▸ What you are asked to do: Print the data below exactly, but only the lines from the one containing "patch 11 [0;" down to the one containing "patch 0 [68;", inclusive.

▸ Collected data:
(* ===== verification/RamDisk.v ===== *)
(** * A concrete disk: a small FAT32 image in memory

    [ram_disk] is a block device whose sectors are given by a finite map; it
    satisfies [BlockDeviceLaws], and serves the concrete instances of the file
    system's theorems.  [image] is a formatted volume of 16 sectors with one
    file whose two clusters are out of order and one with a long name. *)

From S2P Require Import Prelude Arrays BlockDev.

(** Sectors not in the map are zero. *)
Record ram_disk := RamDisk { ram_sectors : gmap Z (list Z); ram_count : Z }.

Definition zero_sector : list Z := replicate (Z.to_nat kSectorSize) 0.

(** A sector as stored, cut or padded to 512 bytes. *)
Definition ram_sector (rdk : ram_disk) (i : Z) : list Z :=
  take (Z.to_nat kSectorSize) ((u8 <$> default [] (ram_sectors rdk !! i)) ++ zero_sector).

Definition ram_read (lba count : Z) : ST ram_disk (bool * list Z) :=
  λ d, if (0 <=? count) && (lba + count <=? ram_count d)
       then Some ((true, sectors (ram_sector d) lba (Z.to_nat count)), d)
       else Some ((false, []), d).

#[export] Instance ram_device : BlockDevice ram_disk := {|
  disk_valid := λ _, true;
  disk_sector_count := ram_count;
  disk_read_sectors := ram_read;
|}.

(** [good] fixes the disk, so that its content stays what it is. *)
#[export] Instance ram_laws (d0 : ram_disk) :
  BlockDeviceLaws ram_disk (ram_sector d0) (λ d, d = d0).
Proof.
  split.
  - intros i. unfold ram_sector, zero_sector. rewrite length_take, length_app, length_replicate. lia.
  - intros i. apply Forall_take, Forall_app. split.
    + rewrite Forall_fmap. apply Forall_true. intros x. apply u8_range.
    + apply Forall_replicate. by split.
  - intros d lba count -> _ _. simpl. unfold ram_read. case_match; by eexists _, _, _.
  - intros d lba count bytes d' -> Hl Hc. simpl. unfold ram_read. case_match eqn:E; [|done].
    zbool. intros ?. by simplify_eq.
  - intros d lba count bytes d' -> Hl Hc. simpl. unfold ram_read. case_match; [done|].
    intros ?. simplify_eq. simpl. unfold kSectorSize. split; [lia|constructor].
Qed.

Lemma ram_reliable (d0 : ram_disk) : reliable ram_disk (λ d, d = d0).
Proof.
  intros d lba count -> _ Hl Hc Hr. simpl in *. unfold ram_read.
  rewrite !(proj2 (Z.leb_le _ _)) by lia. by eexists _, _.
Qed.

(** ** The image *)

(** [bytes] stored at offset [i] of [l]. *)
Definition patch (i : nat) (bytes l : list Z) : list Z :=
  take i l ++ bytes ++ drop (i + length bytes) l.

Definition image_boot : list Z :=
  patch 11 [0; 2] $ patch 13 [1] $ patch 14 [2; 0] $ patch 16 [1] $
  patch 32 [16; 0; 0; 0] $ patch 36 [1; 0; 0; 0] $ patch 44 [2; 0; 0; 0] $
  patch 48 [1; 0] $ patch 67 [0xEF; 0xBE; 0xAD; 0xDE] $
  patch 71 [73; 78; 84; 82; 79; 79; 83; 32; 32; 32; 32] $
  patch 82 [70; 65; 84; 51; 50; 32; 32; 32] $ patch 510 [0x55; 0xAA] zero_sector.

Definition image_fsinfo : list Z :=
  patch 0 [0x52; 0x52; 0x61; 0x41] $ patch 484 [0x72; 0x72; 0x41; 0x61] $
  patch 488 [7; 0; 0; 0] zero_sector.

(** Clusters: 2 the root, 5 then 3 the data file, 6 the named file. *)
Definition image_fat : list Z :=
  patch 0 [0xF8; 0xFF; 0xFF; 0x0F; 0xFF; 0xFF; 0xFF; 0x0F;
           0xFF; 0xFF; 0xFF; 0x0F; 0xFF; 0xFF; 0xFF; 0x0F;
           0; 0; 0; 0; 3; 0; 0; 0; 0xFF; 0xFF; 0xFF; 0x0F] zero_sector.

(** DATA.BIN, 700 bytes from cluster 5; then the long name "Mixed Case.text"
    over the short name MIXED~1.TEX, 4 bytes in cluster 6. *)
Definition image_root : list Z :=
  patch 0 [68; 65; 84; 65; 32; 32; 32; 32; 66; 73; 78; 0x20; 0; 0; 0; 0;
           0; 0; 0; 0; 0; 0; 0; 0; 0; 0; 5; 0; 188; 2; 0; 0] $
  patch 32 [0x42; 120; 0; 116; 0; 0; 0; 255; 255; 255; 255; 0x0F; 0; 117; 255; 255;
            255; 255; 255; 255; 255; 255; 255; 255; 255; 255; 0; 0; 255; 255; 255; 255] $
  patch 64 [0x01; 77; 0; 105; 0; 120; 0; 101; 0; 100; 0; 0x0F; 0; 117; 32; 0;
            67; 0; 97; 0; 115; 0; 101; 0; 46; 0; 0; 0; 116; 0; 101; 0] $
  patch 96 [77; 73; 88; 69; 68; 126; 49; 32; 84; 69; 88; 0x20; 0; 0; 0; 0;
            0; 0; 0; 0; 0; 0; 0; 0; 0; 0; 6; 0; 4; 0; 0; 0] zero_sector.

Definition image : ram_disk :=
  RamDisk (list_to_map
    [(0, image_boot); (1, image_fsinfo); (2, image_fat); (3, image_root);
     (6, replicate 512 0x41); (4, replicate 512 0x42); (7, [110; 101; 120; 116])]) 16.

▸ Exercise solution:
  patch 11 [0; 2] $ patch 13 [1] $ patch 14 [2; 0] $ patch 16 [1] $
  patch 32 [16; 0; 0; 0] $ patch 36 [1; 0; 0; 0] $ patch 44 [2; 0; 0; 0] $
  patch 48 [1; 0] $ patch 67 [0xEF; 0xBE; 0xAD; 0xDE] $
  patch 71 [73; 78; 84; 82; 79; 79; 83; 32; 32; 32; 32] $
  patch 82 [70; 65; 84; 51; 50; 32; 32; 32] $ patch 510 [0x55; 0xAA] zero_sector.

Definition image_fsinfo : list Z :=
  patch 0 [0x52; 0x52; 0x61; 0x41] $ patch 484 [0x72; 0x72; 0x41; 0x61] $
  patch 488 [7; 0; 0; 0] zero_sector.

(** Clusters: 2 the root, 5 then 3 the data file, 6 the named file. *)
Definition image_fat : list Z :=
  patch 0 [0xF8; 0xFF; 0xFF; 0x0F; 0xFF; 0xFF; 0xFF; 0x0F;
           0xFF; 0xFF; 0xFF; 0x0F; 0xFF; 0xFF; 0xFF; 0x0F;
           0; 0; 0; 0; 3; 0; 0; 0; 0xFF; 0xFF; 0xFF; 0x0F] zero_sector.

(** DATA.BIN, 700 bytes from cluster 5; then the long name "Mixed Case.text"
    over the short name MIXED~1.TEX, 4 bytes in cluster 6. *)
Definition image_root : list Z :=
  patch 0 [68; 65; 84; 65; 32; 32; 32; 32; 66; 73; 78; 0x20; 0; 0; 0; 0;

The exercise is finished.